Using the listing below, copy exactly the lines from the one containing "rewrite <- app_assoc. simpl." to the one containing "all_tags init' last' = all_tags init last /\", both lines included, and no others.

****

Lemma for_each_check_throws E this d elems m s :
  m ∈ elems ->
  fst (checkAssociatedType E this d m s) <> Ok tt ->
  exists e, for_each elems (checkAssociatedType E this d) s = (Throw e, s).
Proof.
  intros Hin Hbad. induction elems as [|x elems IH]; [by apply not_elem_of_nil in Hin|].
  simpl. unfold bind.
  destruct (checkAssociatedType E this d x s) as [[[]|e] s1] eqn:Hx;
    pose proof (checkAssociatedType_state _ _ _ _ _ _ _ Hx) as ->.
  - apply IH. apply elem_of_cons in Hin. destruct Hin as [->|]; [|done].
    rewrite Hx in Hbad. done.
  - eauto.
Qed.

Lemma hasMany_get_classes this name s :
  forall r, class_of r (snd (hasMany_get this name s)) = class_of r s.
Proof.
  intros r. unfold hasMany_get. destruct (truthy (own_get this (slot name) s)); [done|].
  simpl. apply class_of_put_own.
Qed.

Lemma hasMany_get_Ok this name s : exists v, fst (hasMany_get this name s) = Ok v.
Proof.
  unfold hasMany_get. destruct (truthy (own_get this (slot name) s)); simpl; eauto.
Qed.

(** The part of C5 on rejected assignments.  Every element of the new
    array is checked before the inverse sides or the slot are written: when
    an element is not an instance of the target class, the assignment throws
    and the state is the one that reading [this[name]] produces (the getter
    stores an empty array in a slot that held none). *)
Lemma hasManySet_rejects_before_writing E this d a elems m s :
  iter_values a = Some elems ->
  m ∈ elems ->
  fst (checkAssociatedType E this d m s) <> Ok tt ->
  exists e, hasManySet E this d a s = (Throw e, snd (hasMany_get this (desc_name d) s)).
Proof.
  intros Hit Hin Hbad. unfold hasManySet. rewrite Hit. unfold bind at 1.
  destruct (hasMany_get_Ok this (desc_name d) s) as [prev Hprev].
  destruct (hasMany_get this (desc_name d) s) as [res s0] eqn:Hget.
  simpl in Hprev. subst res. simpl.
  assert (Hbad0 : fst (checkAssociatedType E this d m s0) <> Ok tt).
  { rewrite (checkAssociatedType_classes E this d m s s0); [done|].
    intros r. pose proof (hasMany_get_classes this (desc_name d) s r) as Hc.
    by rewrite Hget in Hc. }
  destruct (for_each_check_throws E this d elems m s0 Hin Hbad0) as [e He].
  exists e. unfold bind. by rewrite He.
Qed.

(** C5 on a symmetric relation.  With [f.friends = [f, x]] in place, the
    assignment [f.friends = []] succeeds and empties the collection of [f],
    and [x.friends] still is [[f]]: the loop over the previous members reads
    the live array, from which detaching [f] itself removes an element, so
    that [x] is never reached. *)
Theorem hasManySet_skips_a_previous_member :
  collection 0 "friends" befriended = [VModel 0; VModel 1] /\
  collection 1 "friends" befriended = [VModel 0] /\
  exists s',
    hasManySet Friends.env 0 Friends.friends (VArr []) befriended = (Ok tt, s') /\
    collection 0 "friends" s' = [] /\
    collection 1 "friends" s' = [VModel 0].
Proof.
  split; [vm_compute; reflexivity|]. split; [vm_compute; reflexivity|].
  exists (run_from befriended (hasManySet Friends.env 0 Friends.friends (VArr []))).
  vm_compute. repeat split.
Qed.

(** ** The query collection *)

Module QueryArrayFacts.

Import QueryArray.

Lemma insert_middle {A} (l1 l2 : list A) (x y : A) :
  <[length l1 := x]> (l1 ++ y :: l2) = l1 ++ x :: l2.
Proof. rewrite insert_app_r_alt by lia. by rewrite Nat.sub_diag. Qed.

Lemma chain_init_length m init : length (chain_init m init) = length init.
Proof. revert m. induction init as [|seg init IH]; intros m; simpl; [done|]. by rewrite IH. Qed.

Lemma chain_init_snoc m init seg :
  chain_init m (init ++ [seg])
  = chain_init m init
    ++ [ {| p_state := None; p_reactions := seg ++ [OnQueued (S (m + length init))] |} ].
Proof.
  revert m. induction init as [|x init IH]; intros m; simpl.
  - by rewrite Nat.add_0_r.
  - rewrite IH. by rewrite Nat.add_succ_r.
Qed.

(** The last promise of a collection in flight is the current one. *)
Lemma in_flight_current q0 opts qd init last :
  promises (in_flight q0 opts qd init last) !! current (in_flight q0 opts qd init last)
  = Some {| p_state := None; p_reactions := last |}.
Proof.
  simpl. rewrite lookup_app_r by lia.
  replace (S (length (promises q0) + length init) - length (promises q0))
    with (S (length init)) by lia.
  simpl. rewrite lookup_app_r by (rewrite chain_init_length; lia).
  rewrite chain_init_length. by replace (length init - length init) with 0 by lia.
Qed.

Lemma in_flight_insert_current q0 opts qd init last p :
  <[current (in_flight q0 opts qd init last) := p]> (promises (in_flight q0 opts qd init last))
  = promises q0 ++ {| p_state := None; p_reactions := [OnMapper (S (length (promises q0)))] |}
    :: chain_init (S (length (promises q0))) init ++ [p].
Proof.
  simpl. rewrite insert_app_r_alt by lia.
  replace (S (length (promises q0) + length init) - length (promises q0))
    with (S (length init)) by lia.
  simpl. f_equal. f_equal. rewrite insert_app_r_alt by (rewrite chain_init_length; lia).
  rewrite chain_init_length. by replace (length init - length init) with 0 by lia.
Qed.

Lemma subscribe_in_flight q0 opts qd init last r :
  subscribe (current (in_flight q0 opts qd init last)) r (in_flight q0 opts qd init last)
  = in_flight q0 opts qd init (last ++ [r]).
Proof.
  unfold subscribe. rewrite in_flight_current.
  unfold with_promises. rewrite in_flight_insert_current. reflexivity.
Qed.

(** An idle collection dispatches. *)
Lemma query_idle q0 opts :
  isBusy q0 = false -> jobs q0 = [] ->
  query Working opts q0 = (Ok tt, in_flight q0 (default_opts opts) (queued q0) [] []).
Proof.
  intros Hb Hj. unfold query. rewrite Hb. unfold callMapper, new_promise. simpl.
  unfold subscribe. simpl.
  rewrite lookup_app_l by (rewrite length_app; simpl; lia).
  rewrite list_lookup_middle by done.
  unfold with_current, with_promises, in_flight. simpl. rewrite Hj. repeat f_equal.
  - rewrite length_app. simpl. lia.
  - rewrite length_app. simpl. rewrite Nat.add_1_r.
    rewrite <- app_assoc. simpl. by rewrite insert_middle.
Qed.

(** A busy collection queues. *)
Lemma query_in_flight q0 opts qd init last o :
  exists qd' init' last',
    query Working o (in_flight q0 opts qd init last)
    = (Ok tt, in_flight q0 opts qd' init' last') /\
    all_tags init' last' = all_tags init last /\
    (Forall (Forall (fun r => is_consumer r = true)) (init ++ [last]) ->
     Forall (Forall (fun r => is_consumer r = true)) (init' ++ [last'])).
Proof.
  unfold query. simpl isBusy. cbv iota.
  destruct (has_queued (in_flight q0 opts qd init last)) eqn:Hq.
  - exists (Some (default_opts o)), init, last. repeat split; auto.
  - exists (Some (default_opts o)), (init ++ [last]), []. split; [|split].
    + set (q := in_flight q0 opts qd init last).
      assert (Hcur : promises q !! current q = Some {| p_state := None; p_reactions := last |})
        by apply in_flight_current.
      assert (Hlen : length (promises q) = S (current q)).
      { unfold q. simpl. rewrite length_app. simpl. rewrite length_app, chain_init_length.
        simpl. lia. }
      unfold new_promise, subscribe. cbn [promises with_promises].
      rewrite lookup_app_l by lia. rewrite Hcur.
      rewrite insert_app_l by lia.
      unfold q at 2 3. rewrite in_flight_insert_current. fold q.
      rewrite Hlen. unfold with_promises, with_current, with_queued, in_flight. simpl.
      f_equal. f_equal.
      * rewrite length_app. simpl. lia.
      * rewrite <- app_assoc. f_equal. simpl. f_equal.
        rewrite chain_init_snoc. reflexivity.
    + unfold all_tags. rewrite map_app, concat_app. simpl.
      unfold seg_tags at 3. simpl. by rewrite !app_nil_r.
    + intros H. apply Forall_app. split; [done|]. by repeat constructor.
Qed.

Lemma consumers_snoc init last r :
  is_consumer r = true ->
  Forall (Forall (fun r => is_consumer r = true)) (init ++ [last]) ->
  Forall (Forall (fun r => is_consumer r = true)) (init ++ [last ++ [r]]).
Proof.
  intros Hr H. rewrite Forall_app in *. destruct H as [H1 H2]. split; [done|].
  rewrite Forall_singleton in *. rewrite Forall_app. split; [done|].
  by apply Forall_singleton.
Qed.

Lemma perform_in_flight c q0 opts qd init last :
  exists qd' init' last',
    perform Working c (in_flight q0 opts qd init last) = in_flight q0 opts qd' init' last' /\
    all_tags init' last' = all_tags init last ++ handlers_of [c] /\
    (Forall (Forall (fun r => is_consumer r = true)) (init ++ [last]) ->
     Forall (Forall (fun r => is_consumer r = true)) (init' ++ [last'])).
Proof.
  destruct c as [o|tag|tag]; unfold perform.
  - destruct (query_in_flight q0 opts qd init last o) as (qd' & init' & last' & Hq & Ht & Hc).
    exists qd', init', last'. rewrite Hq. unfold handlers_of. simpl. rewrite app_nil_r. auto.
  - exists qd, init, (last ++ [Consumer tag]). unfold then_.
    rewrite subscribe_in_flight. split; [done|]. split.
    + unfold all_tags, seg_tags, handlers_of. rewrite map_app, concat_app. simpl.
      by rewrite app_assoc.
    + by apply consumers_snoc.
  - exists qd, init, (last ++ [Catcher tag]). unfold catch.
    rewrite subscribe_in_flight. split; [done|]. split.
    + unfold all_tags, seg_tags, handlers_of. rewrite map_app, concat_app. simpl.
      by rewrite app_assoc.
    + by apply consumers_snoc.
Qed.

****

- Result of the task:
    rewrite <- app_assoc. simpl. by rewrite insert_middle.
Qed.

(** A busy collection queues. *)
Lemma query_in_flight q0 opts qd init last o :
  exists qd' init' last',
    query Working o (in_flight q0 opts qd init last)
    = (Ok tt, in_flight q0 opts qd' init' last') /\
    all_tags init' last' = all_tags init last /\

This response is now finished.